Saturday, April 22, 2006

Live Drive and online storage

Fortune magazine mentioned an upcoming product from Microsoft named Live Drive in its story on Ray Ozzie this week. It's compared to Google's ambitions in online storage and other large Internet companies are starting to think of different ways to search more content online. I think Google's potential offering (GDrive) is totally different from what a company such as Yahoo, Microsoft, or even Apple might offer in terms of online storage because these large companies sell and help users create large media files. I'll use Microsoft and its Live products, both announced and speculated, as an example but similar ideas can be applied to other companies.

I start at Microsoft on Monday and have no inside info on Live Drive or some of the other concepts and hypotheticals I'll discuss. It's all purely speculative.

Different types of storage

I believe online storage for large Internet companies will be introduced in stages and tied to applications developed by companies such as Microsoft. Each type of content stored requires a little different approach and different levels of involvement from teams of lawyers.

Purchased digital assets

You might buy a song, video, or image from a Windows Live product. Napster and other companies have provided access to multiple downloads of your purchased media across multiple computers and I'm sure Microsoft will offer similar features in the Urge music product or video offerings.

This media already exists online, and may even be in the same data center as Live Drive accounts. You could connect the front-end of your personal Live Drive with the appropriate storefront but instead of a 30 second preview you now have access to the complete file with some DRM limiting your personal use.

In this use case your Live Drive is a digital locker containing things you have purchased from stores owned by Microsoft. They know where the content came from, have a record of the purchase, and there is no need to duplicate the actual file. The service would be authenticated using Windows Live ID to make sure you are the only one to access that data.

Digital content you create

Microsoft has a few applications that create data you may want to backup to a secure location for later use. Your chat logs from Messenger, an audio or video chat, a Microsoft Money data file, or maybe the current health status of your PC. You could backup this content to your Live Drive and there might be an application-specific personal storage area available.

You created the content and storage it online helps make sure it persists throughout time and across machines. You own the copyright responsibilities.

Personal storage for anything

What if you could have an L: or G: drive mounted inside Windows Explorer that was really an online storage service? The concept is not that new, we've seen it before with MSN Groups and Xdrive, but the free storage options were fairly limited compared to the gigabytes we are now used to receiving for free in e-mail and other online applications.

You could store a Word document, a PDF, or your entire music and photo or anything you want as long as it's under your allotted storage amount.

Desktop storage bloat is one of the reasons people hold off buying a new computer. With 40 GB or more of saved music files, photographs, and more, families are paralyzed at the thought of losing all that data when they buy a new computer. Microsoft has a little motivation to get the online backup experience right because it's likely to lead to more purchases of new PCs to match the new digital lifestyle.

Storage others can access

So far I've described storage types only visible to one account holder and hidden from the rest of the world. There is also a need for online storage space you can write to and share with others. Attachments too big for e-mail or the latest acoustic performance of your band in a garage are two examples.

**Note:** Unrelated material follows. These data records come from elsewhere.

Lemma logs_closed_when_loop_returns_witness :
  exists m0 : Machine,
    NewTarget cursorKey noPositions "web" webLabels ([] : list unit)
              servingClient = Ok m0
    /\ let m := run [ThLoop; ThLoop; ThLoop; ThLoop; ThLoop; ThCaller;
                     ThLoop; ThLoop; ThLoop] m0 in
       reachable m0 m
       /\ loopPc m = LoopReturned
       /\ err (target m) = None
       /\ logs m = Some (tt, StreamClosed).
Proof.
  eexists.
  assert (NewTarget cursorKey noPositions "web" webLabels ([] : list unit)
                    servingClient = Ok _) as Hnew by reflexivity.
  split; [exact Hnew|]. intros m.
  assert (reachable _ m) as Hm
    by (subst m; apply reachable_run, reachable_start).
  assert (loopPc m = LoopReturned) as Hpc by reflexivity.
  assert (err (target m) = None) as Herr by reflexivity.
  split; [exact Hm|]. split; [exact Hpc|]. split; [exact Herr|].
  destruct (proj1 (proj2 (logs_closed_when_loop_returns cursorKey noPositions
                            "web" webLabels ([] : list unit) servingClient
                            _ m Hnew Hm)) Hpc Herr) as [[] Hlogs].
  exact Hlogs.
Defined.

Lemma teardown_only_after_cancel_witness :
  exists m0 : Machine,
    NewTarget cursorKey noPositions "web" webLabels ([] : list unit)
              servingClient = Ok m0
    /\ let m := run [ThLoop; ThLoop; ThLoop; ThLoop; ThLoop; ThDemux;
                     ThDemux; ThDemux; ThLoop] m0 in
       reachable m0 m
       /\ teardownBegun m
       /\ cancelled (target m) = true.
Proof.
  eexists.
  assert (NewTarget cursorKey noPositions "web" webLabels ([] : list unit)
                    servingClient = Ok _) as Hnew by reflexivity.
  split; [exact Hnew|]. intros m.
  assert (reachable _ m) as Hm
    by (subst m; apply reachable_run, reachable_start).
  assert (teardownBegun m) as Hbegun by (left; reflexivity).
  split; [exact Hm|]. split; [exact Hbegun|].
  exact (teardown_only_after_cancel cursorKey noPositions "web" webLabels
           ([] : list unit) servingClient _ m Hnew Hm Hbegun).
Defined.

Lemma Stop_returns_after_teardown_witness :
  exists m0 : Machine,
    NewTarget cursorKey noPositions "web" webLabels ([] : list unit)
              servingClient = Ok m0
    /\ let m := run [ThLoop; ThLoop; ThLoop; ThLoop; ThLoop; ThCaller;
                     ThLoop; ThLoop; ThLoop; ThDemux; ThStdout; ThStderr] m0 in
       let m' := run [ThCaller] m in
       reachable m0 m
       /\ callerPc m = CallerWaiting
       /\ step ThCaller m = Some m'
       /\ loopPc m <> LoopSpawned
       /\ err (target m) = None
       /\ Ready (target m') = false
       /\ wg (target m') = 0
       /\ loopPc m' = LoopReturned.
Proof.
  eexists.
  assert (NewTarget cursorKey noPositions "web" webLabels ([] : list unit)
                    servingClient = Ok _) as Hnew by reflexivity.
  split; [exact Hnew|]. intros m m'.
  assert (reachable _ m) as Hm
    by (subst m; apply reachable_run, reachable_start).
  assert (loopPc m <> LoopSpawned) as Hpc by (vm_compute; discriminate).
  assert (callerPc m = CallerWaiting) as Hcaller by (vm_compute; reflexivity).
  assert (step ThCaller m = Some m') as Hstep by (vm_compute; reflexivity).
  assert (err (target m) = None) as Herr by (vm_compute; reflexivity).
  split; [exact Hm|]. split; [exact Hcaller|]. split; [exact Hstep|].
  split; [exact Hpc|]. split; [exact Herr|].
  destruct (Stop_returns_after_teardown cursorKey noPositions "web" webLabels
              ([] : list unit) servingClient _ m m' Hnew Hm Hcaller Hstep
              Hpc Herr) as (_ & Hready & Hwg & Hloop & _).
  split; [exact Hready|]. split; [exact Hwg|exact Hloop].
Defined.

Lemma Stop_before_loop_started_witness :
  exists m0 : Machine,
    NewTarget cursorKey noPositions "web" webLabels ([] : list unit)
              servingClient = Ok m0
    /\ (forall done opts, servingClient done "web" opts = Ok tt)
    /\ let stopped := run [ThCaller; ThCaller] m0 in
       let later := run [ThLoop; ThLoop; ThLoop; ThLoop; ThLoop] stopped in
       stopsReturned stopped = 1%nat
       /\ loopPc later = LoopStreaming
       /\ wg (target later) = 4.
Proof.
  eexists.
  assert (NewTarget cursorKey noPositions "web" webLabels ([] : list unit)
                    servingClient = Ok _) as Hnew by reflexivity.
  split; [exact Hnew|]. split; [reflexivity|].
  destruct (Stop_before_loop_started cursorKey noPositions "web" webLabels
              ([] : list unit) servingClient _ tt Hnew (fun _ _ => eq_refl))
    as (Hn & _ & Hpc & _ & Hwg & _).
  split; [exact Hn|]. split; [exact Hpc|exact Hwg].
Defined.
(** * core-js-101, 05-objects-tasks.js: the CSS selector builder and the
      JSON helpers, embedded with an explicit object store.

    The builder of the source is one shared object, [cssSelectorBuilder],
    whose methods mutate [this] and hand out objects made by
    [Object.create(cssSelectorBuilder)].  Objects and arrays are therefore
    modelled by reference: a heap of objects (the fields [line] and [order],
    each an own property or delegated to the builder) and a heap of arrays
    (the [order] histories, shared by reference when [addProperty] copies
    the field).  [fromJSON] is modelled on the values [JSON.parse] returns,
    with the prototype chain that an assignment [ans[key] = value] walks. *)

From Stdlib Require Import String Ascii List ZArith Lia.
From stdpp Require Import base option list strings gmap pretty.

Open Scope string_scope.
Open Scope list_scope.

(** ** The object store *)

Module Store.

(** Locations are indices into the lists of the heap. *)
Abbreviation loc := nat.

(** An object whose prototype is the builder.  [None] is a property the
    object does not own: reads go to the builder, writes create the own
    property. *)
Record object := Object {
  own_line : option string;
  own_order : option loc
}.

Record heap := Heap {
  objects : list object;
  arrays : list (list string)
}.

(** The location of the object [cssSelectorBuilder] itself. *)
Definition cssSelectorBuilder : loc := 0.

(** The module as loaded: [line: ''] and [order: []] on the builder. *)
Definition init : heap :=
  Heap [Object (Some "") (Some 0)] [[]].

(** How a method body ends: normally, with a thrown [Error(msg)], or on a
    reference that the heap does not hold (no JavaScript run gets there). *)
Inductive completion (A : Type) :=
| Normal (a : A) (h : heap)
| Throw (msg : string) (h : heap)
| Stuck.
Arguments Normal {A} a h.
Arguments Throw {A} msg h.
Arguments Stuck {A}.

Definition M (A : Type) : Type := heap -> completion A.

Definition ret {A} (a : A) : M A := fun h => Normal a h.

Definition bind {A B} (m : M A) (k : A -> M B) : M B :=
  fun h =>
    match m h with
    | Normal a h' => k a h'
    | Throw msg h' => Throw msg h'
    | Stuck => Stuck
    end.

Definition throw {A} (msg : string) : M A := fun h => Throw msg h.

Definition lift {A} (f : heap -> option A) : M A :=
  fun h => match f h with Some a => Normal a h | None => Stuck end.

Definition modify (f : heap -> option heap) : M unit :=
  fun h => match f h with Some h' => Normal tt h' | None => Stuck end.

End Store.

Import Store.

Notation "x <- m ;; k" := (bind m (fun x => k))
  (at level 100, m at next level, right associativity).
Notation "m ;;; k" := (bind m (fun _ => k))
  (at level 100, right associativity).

(** ** Property access *)

Module Prop_access.

(** [this.line], through the prototype when it is not an own property. *)
Definition read_line (h : heap) (this : loc) : option string :=
  match objects h !! this with
  | Some (Object (Some s) _) => Some s
  | Some (Object None _) =>
      match objects h !! cssSelectorBuilder with
      | Some (Object (Some s) _) => Some s
      | _ => None
      end
  | None => None
  end.

(** [this.order], the reference to the array. *)
Definition read_order (h : heap) (this : loc) : option loc :=
  match objects h !! this with
  | Some (Object _ (Some r)) => Some r
  | Some (Object _ None) =>
      match objects h !! cssSelectorBuilder with
      | Some (Object _ (Some r)) => Some r
      | _ => None
      end
  | None => None
  end.

Definition get_line (this : loc) : M string := lift (fun h => read_line h this).

Definition get_order (this : loc) : M loc := lift (fun h => read_order h this).

(** [this.line = s]: [line] is a writable data property wherever it is
    found, so the assignment sets or creates the own property. *)
Definition set_line (this : loc) (s : string) : M unit :=
  modify (fun h =>
    match objects h !! this with
    | Some o => Some (Heap (<[this := Object (Some s) (own_order o)]> (objects h)) (arrays h))
    | None => None
    end).

Definition set_order (this : loc) (r : loc) : M unit :=
  modify (fun h =>
    match objects h !! this with
    | Some o => Some (Heap (<[this := Object (own_line o) (Some r)]> (objects h)) (arrays h))
    | None => None
    end).

(** The array literal [[]]: a fresh, empty array. *)
Definition new_array : M loc :=
  fun h => Normal (length (arrays h)) (Heap (objects h) (arrays h ++ [[]])).

Definition array_contents (r : loc) : M (list string) :=
  lift (fun h => arrays h !! r).

(** [Array.prototype.push], in place. *)
Definition array_push (r : loc) (x : string) : M unit :=
  modify (fun h =>
    match arrays h !! r with
    | Some a => Some (Heap (objects h) (<[r := a ++ [x]]> (arrays h)))
    | None => None
    end).

(** [Object.create(cssSelectorBuilder)]: a fresh object with no own
    property. *)
Definition Object_create : M loc :=
  fun h => Normal (length (objects h)) (Heap (objects h ++ [Object None None]) (arrays h)).

(** What a caller sees of an object that owns both fields: its text and
    the contents of its history array. *)
Definition view (h : heap) (s : loc) : option (string * list string) :=
  match objects h !! s with
  | Some (Object (Some t) (Some r)) =>
      match arrays h !! r with
      | Some ks => Some (t, ks)
      | None => None
      end
  | _ => None
  end.
(** ** Invariants of the deployed coordinators *)

Lemma exec_coordinators env tx w w' :
  exec env tx w = Ok (tt, w') ->
  coordinators w' = coordinators w \/
  (exists addr ra sto,
     P.constructor env ra = Ok sto /\
     coordinators w' = <[addr := sto]> (coordinators w)) \/
  (exists addr c sto st',
     coordinators w !! addr = Some sto /\
     coordinator_call addr env c (P.mkState sto (registries w)) = Ok (tt, st') /\
     coordinators w' = <[addr := P.storage st']> (coordinators w)).
Proof.
  destruct tx as [addr|addr ra|addr c|addr cc]; simpl.
  - destruct (vacant w addr); [|discriminate].
    intros [= <-]. left. reflexivity.
  - destruct (vacant w addr); [|discriminate].
    destruct (P.constructor env ra) as [sto|] eqn:Hctor; [|discriminate].
    intros [= <-]. right. left. exists addr, ra, sto. auto.
  - destruct (registries w !! addr) as [s|]; [|discriminate].
    destruct (registry_call env c s) as [[[] s']|]; [|discriminate].
    intros [= <-]. left. reflexivity.
  - destruct (coordinators w !! addr) as [sto|] eqn:Hsto; [|discriminate].
    destruct (coordinator_call addr env cc _) as [[[] st']|] eqn:Hcall;
      [|discriminate].
    intros [= <-]. right. right. exists addr, cc, sto, st'. auto.
Qed.

Section ProofRecords.

(** A property of block timestamps, assumed of every transaction. *)
Variable T : Z -> Prop.

Lemma coordinator_call_proofs_ok this env c st st' :
  T (block_timestamp env) ->
  proofs_ok T (P.storage st) ->
  coordinator_call this env c st = Ok (tt, st') ->
  proofs_ok T (P.storage st').
Proof.
  intros HT Hok. destruct c; simpl.
  - rewrite submitProof_eq.
    destruct (_ =? _); [|discriminate].
    destruct (oracle env dataFeedId) as [v|]; [|discriminate].
    destruct (Z.ltb_spec 0 v) as [Hv|]; [|discriminate].
    destruct (P.chain st !! _) as [r|]; [|discriminate].
    destruct (R.updateAssetValue _ _ _ r) as [[[] r']|]; [|discriminate].
    intros [= <-] code p. simpl.
    destruct (decide (assetCode = code)) as [->|Hne].
    + rewrite lookup_insert_eq. intros [= <-]. simpl. auto.
    + rewrite lookup_insert_ne by assumption. apply Hok.
  - rewrite P_registerAsset_eq.
    destruct (_ =? _); [|discriminate].
    destruct (P.chain st !! _) as [r|]; [|discriminate].
    destruct (R.registerAsset _ _ _ _ _ _ _ _ _ _ r) as [[[] r']|];
      [|discriminate].
    intros [= <-]. exact Hok.
  - rewrite updateRegistry_eq.
    destruct (_ =? _); [|discriminate].
    destruct (_ =? 0); [discriminate|].
    intros [= <-]. exact Hok.
  - rewrite P_transferOwnership_eq.
    destruct (_ =? _); [|discriminate].
    destruct (_ =? 0); [discriminate|].
    intros [= <-]. exact Hok.
Qed.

Sharing any file with anyone online gets a bit tricky and this is where lots of lawyers get involved. Are you sharing a Metallica song? A file with a virus? The latest hit movie?

I think smaller companies will offer this type of storage while turning a blind eye to copyright and international concerns while bigger companies work on ways to make everybody happy.

Other online storage concepts

A new company called Fabrik wants to connect a stand-alone hard drive on your home network with secure online storage. Gordon Bell and other researchers at Microsoft are working on MyLifeBits, a lifetime store of everything you do every day including a camera you wear everywhere.